— What this task involves —
The records below hold a stretch from the line with "a signed integer in decimal. *)" through the line with "(** ** Machine integers *)"; return exactly those lines, ends included, and nothing more.

— Working data —
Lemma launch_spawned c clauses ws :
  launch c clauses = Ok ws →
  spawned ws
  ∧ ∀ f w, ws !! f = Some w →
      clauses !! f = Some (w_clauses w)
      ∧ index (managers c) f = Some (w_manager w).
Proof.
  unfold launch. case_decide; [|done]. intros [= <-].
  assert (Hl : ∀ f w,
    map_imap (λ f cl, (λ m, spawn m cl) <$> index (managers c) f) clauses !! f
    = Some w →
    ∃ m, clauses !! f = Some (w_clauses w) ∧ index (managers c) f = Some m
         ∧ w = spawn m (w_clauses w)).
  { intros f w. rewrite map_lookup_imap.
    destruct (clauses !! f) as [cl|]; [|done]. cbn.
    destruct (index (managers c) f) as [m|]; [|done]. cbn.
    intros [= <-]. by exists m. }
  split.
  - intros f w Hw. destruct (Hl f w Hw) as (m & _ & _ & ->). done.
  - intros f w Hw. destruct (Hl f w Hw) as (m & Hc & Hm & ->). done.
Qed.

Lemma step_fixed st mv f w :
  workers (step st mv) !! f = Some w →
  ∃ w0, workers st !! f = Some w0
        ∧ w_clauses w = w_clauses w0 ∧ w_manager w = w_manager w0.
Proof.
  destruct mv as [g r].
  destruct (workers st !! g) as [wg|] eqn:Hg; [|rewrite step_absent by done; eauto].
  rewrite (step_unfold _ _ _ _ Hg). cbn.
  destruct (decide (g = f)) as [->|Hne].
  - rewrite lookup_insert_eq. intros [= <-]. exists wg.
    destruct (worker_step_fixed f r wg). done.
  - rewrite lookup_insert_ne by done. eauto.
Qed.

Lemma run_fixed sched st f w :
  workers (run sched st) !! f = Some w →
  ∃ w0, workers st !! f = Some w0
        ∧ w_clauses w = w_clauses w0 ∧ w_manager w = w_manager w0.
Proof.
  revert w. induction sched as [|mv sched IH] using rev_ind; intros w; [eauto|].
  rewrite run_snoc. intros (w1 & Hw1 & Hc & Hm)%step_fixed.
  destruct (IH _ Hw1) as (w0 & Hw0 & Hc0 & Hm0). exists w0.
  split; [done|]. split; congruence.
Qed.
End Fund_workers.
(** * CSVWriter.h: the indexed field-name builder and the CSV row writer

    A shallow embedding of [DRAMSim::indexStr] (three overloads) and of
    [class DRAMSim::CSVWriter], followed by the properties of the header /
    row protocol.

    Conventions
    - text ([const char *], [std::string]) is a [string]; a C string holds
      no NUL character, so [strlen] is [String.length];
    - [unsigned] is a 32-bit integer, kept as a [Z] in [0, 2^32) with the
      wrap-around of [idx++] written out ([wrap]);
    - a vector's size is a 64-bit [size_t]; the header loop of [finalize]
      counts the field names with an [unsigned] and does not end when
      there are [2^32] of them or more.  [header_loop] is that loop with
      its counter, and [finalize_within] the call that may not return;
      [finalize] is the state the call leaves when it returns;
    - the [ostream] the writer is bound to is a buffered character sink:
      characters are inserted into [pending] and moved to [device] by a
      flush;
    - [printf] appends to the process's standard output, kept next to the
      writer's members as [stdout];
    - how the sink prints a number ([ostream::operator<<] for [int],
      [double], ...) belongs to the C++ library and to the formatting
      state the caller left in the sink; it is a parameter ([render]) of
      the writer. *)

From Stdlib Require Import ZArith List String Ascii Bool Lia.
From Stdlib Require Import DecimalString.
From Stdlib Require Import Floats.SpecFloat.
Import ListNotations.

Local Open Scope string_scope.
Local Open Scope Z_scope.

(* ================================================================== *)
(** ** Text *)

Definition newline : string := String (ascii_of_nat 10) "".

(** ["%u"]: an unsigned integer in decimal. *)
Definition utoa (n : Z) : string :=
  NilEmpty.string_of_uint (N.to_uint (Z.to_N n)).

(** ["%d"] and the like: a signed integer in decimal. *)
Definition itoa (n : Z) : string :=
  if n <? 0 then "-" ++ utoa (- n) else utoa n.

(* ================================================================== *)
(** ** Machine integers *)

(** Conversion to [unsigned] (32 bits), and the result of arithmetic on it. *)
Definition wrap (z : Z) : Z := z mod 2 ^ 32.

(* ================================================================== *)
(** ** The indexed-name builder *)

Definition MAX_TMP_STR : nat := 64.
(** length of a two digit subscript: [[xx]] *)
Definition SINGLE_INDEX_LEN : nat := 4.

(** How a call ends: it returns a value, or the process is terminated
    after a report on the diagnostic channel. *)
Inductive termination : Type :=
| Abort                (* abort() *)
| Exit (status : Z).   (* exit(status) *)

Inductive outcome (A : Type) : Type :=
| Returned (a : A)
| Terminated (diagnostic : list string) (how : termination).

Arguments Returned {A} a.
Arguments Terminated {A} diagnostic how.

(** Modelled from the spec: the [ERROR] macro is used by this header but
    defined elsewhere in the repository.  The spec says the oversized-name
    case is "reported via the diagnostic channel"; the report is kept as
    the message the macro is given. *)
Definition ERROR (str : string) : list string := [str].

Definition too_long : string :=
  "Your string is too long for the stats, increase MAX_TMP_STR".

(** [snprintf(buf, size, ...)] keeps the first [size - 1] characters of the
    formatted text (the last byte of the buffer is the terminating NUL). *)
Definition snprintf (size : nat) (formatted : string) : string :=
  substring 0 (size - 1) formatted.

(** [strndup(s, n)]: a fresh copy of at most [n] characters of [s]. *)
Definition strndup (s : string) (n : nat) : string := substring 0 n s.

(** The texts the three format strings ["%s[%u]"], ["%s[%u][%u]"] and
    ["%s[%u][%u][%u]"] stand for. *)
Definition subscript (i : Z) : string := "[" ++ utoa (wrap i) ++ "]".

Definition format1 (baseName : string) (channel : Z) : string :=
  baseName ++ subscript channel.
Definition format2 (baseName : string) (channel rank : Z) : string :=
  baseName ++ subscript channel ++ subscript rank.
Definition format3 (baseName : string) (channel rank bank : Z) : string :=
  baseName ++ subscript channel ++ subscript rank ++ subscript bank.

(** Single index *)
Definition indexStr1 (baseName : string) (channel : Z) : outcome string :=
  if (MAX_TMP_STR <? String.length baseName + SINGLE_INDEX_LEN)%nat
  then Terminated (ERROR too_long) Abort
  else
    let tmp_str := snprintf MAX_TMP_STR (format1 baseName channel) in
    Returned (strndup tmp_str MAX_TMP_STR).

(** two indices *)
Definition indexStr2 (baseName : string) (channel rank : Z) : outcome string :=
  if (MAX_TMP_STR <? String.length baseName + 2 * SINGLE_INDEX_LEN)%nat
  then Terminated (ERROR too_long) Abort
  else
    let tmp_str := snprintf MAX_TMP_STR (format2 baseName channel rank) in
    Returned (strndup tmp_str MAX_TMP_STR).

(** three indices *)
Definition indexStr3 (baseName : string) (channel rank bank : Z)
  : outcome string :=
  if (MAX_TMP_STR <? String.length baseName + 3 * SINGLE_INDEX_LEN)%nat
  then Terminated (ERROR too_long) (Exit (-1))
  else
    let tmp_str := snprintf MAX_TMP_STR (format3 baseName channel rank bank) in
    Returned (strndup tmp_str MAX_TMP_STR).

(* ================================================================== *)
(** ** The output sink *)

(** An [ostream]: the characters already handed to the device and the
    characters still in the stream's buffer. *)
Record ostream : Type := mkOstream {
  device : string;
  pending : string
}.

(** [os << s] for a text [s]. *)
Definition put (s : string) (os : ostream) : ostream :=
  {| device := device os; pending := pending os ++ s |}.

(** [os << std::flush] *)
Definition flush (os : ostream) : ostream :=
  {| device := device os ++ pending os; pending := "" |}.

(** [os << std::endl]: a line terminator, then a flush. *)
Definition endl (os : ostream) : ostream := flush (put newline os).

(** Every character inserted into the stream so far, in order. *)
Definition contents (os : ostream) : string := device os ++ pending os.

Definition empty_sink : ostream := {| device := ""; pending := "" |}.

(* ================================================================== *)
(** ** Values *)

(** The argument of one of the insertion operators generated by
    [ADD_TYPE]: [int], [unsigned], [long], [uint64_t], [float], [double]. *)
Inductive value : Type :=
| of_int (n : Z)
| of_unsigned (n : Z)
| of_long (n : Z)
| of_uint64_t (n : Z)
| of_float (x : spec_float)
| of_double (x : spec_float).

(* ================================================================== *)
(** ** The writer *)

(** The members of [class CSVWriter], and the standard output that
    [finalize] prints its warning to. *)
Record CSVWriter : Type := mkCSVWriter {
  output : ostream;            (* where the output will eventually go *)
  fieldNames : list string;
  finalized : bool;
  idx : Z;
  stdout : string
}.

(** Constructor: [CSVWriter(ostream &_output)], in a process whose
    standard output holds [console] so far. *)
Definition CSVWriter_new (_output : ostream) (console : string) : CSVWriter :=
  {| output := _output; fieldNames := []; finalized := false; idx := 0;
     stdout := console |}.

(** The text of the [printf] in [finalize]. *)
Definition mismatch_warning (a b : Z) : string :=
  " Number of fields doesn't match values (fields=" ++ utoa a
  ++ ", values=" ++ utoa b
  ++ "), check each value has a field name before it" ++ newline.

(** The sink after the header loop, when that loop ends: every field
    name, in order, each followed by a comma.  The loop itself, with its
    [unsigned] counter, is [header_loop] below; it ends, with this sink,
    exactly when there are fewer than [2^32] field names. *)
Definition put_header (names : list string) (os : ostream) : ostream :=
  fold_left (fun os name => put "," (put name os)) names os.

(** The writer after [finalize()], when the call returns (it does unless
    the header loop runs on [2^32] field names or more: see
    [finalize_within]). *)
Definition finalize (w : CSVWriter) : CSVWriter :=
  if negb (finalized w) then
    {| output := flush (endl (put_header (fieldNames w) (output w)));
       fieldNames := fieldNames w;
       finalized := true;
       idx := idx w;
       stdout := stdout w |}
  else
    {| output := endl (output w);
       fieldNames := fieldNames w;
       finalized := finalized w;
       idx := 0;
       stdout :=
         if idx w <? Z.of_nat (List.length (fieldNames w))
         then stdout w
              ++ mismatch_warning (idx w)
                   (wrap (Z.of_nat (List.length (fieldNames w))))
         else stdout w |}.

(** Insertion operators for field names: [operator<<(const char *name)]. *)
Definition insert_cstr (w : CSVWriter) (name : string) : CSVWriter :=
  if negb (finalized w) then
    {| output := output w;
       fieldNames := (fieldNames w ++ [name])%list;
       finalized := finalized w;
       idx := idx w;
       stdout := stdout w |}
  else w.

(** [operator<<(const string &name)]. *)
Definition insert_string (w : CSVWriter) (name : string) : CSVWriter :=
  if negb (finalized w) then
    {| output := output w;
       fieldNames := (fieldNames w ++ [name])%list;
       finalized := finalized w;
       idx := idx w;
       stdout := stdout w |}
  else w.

— Response area —
(** ["%d"] and the like: a signed integer in decimal. *)
Definition itoa (n : Z) : string :=
  if n <? 0 then "-" ++ utoa (- n) else utoa n.

(* ================================================================== *)
(** ** Machine integers *)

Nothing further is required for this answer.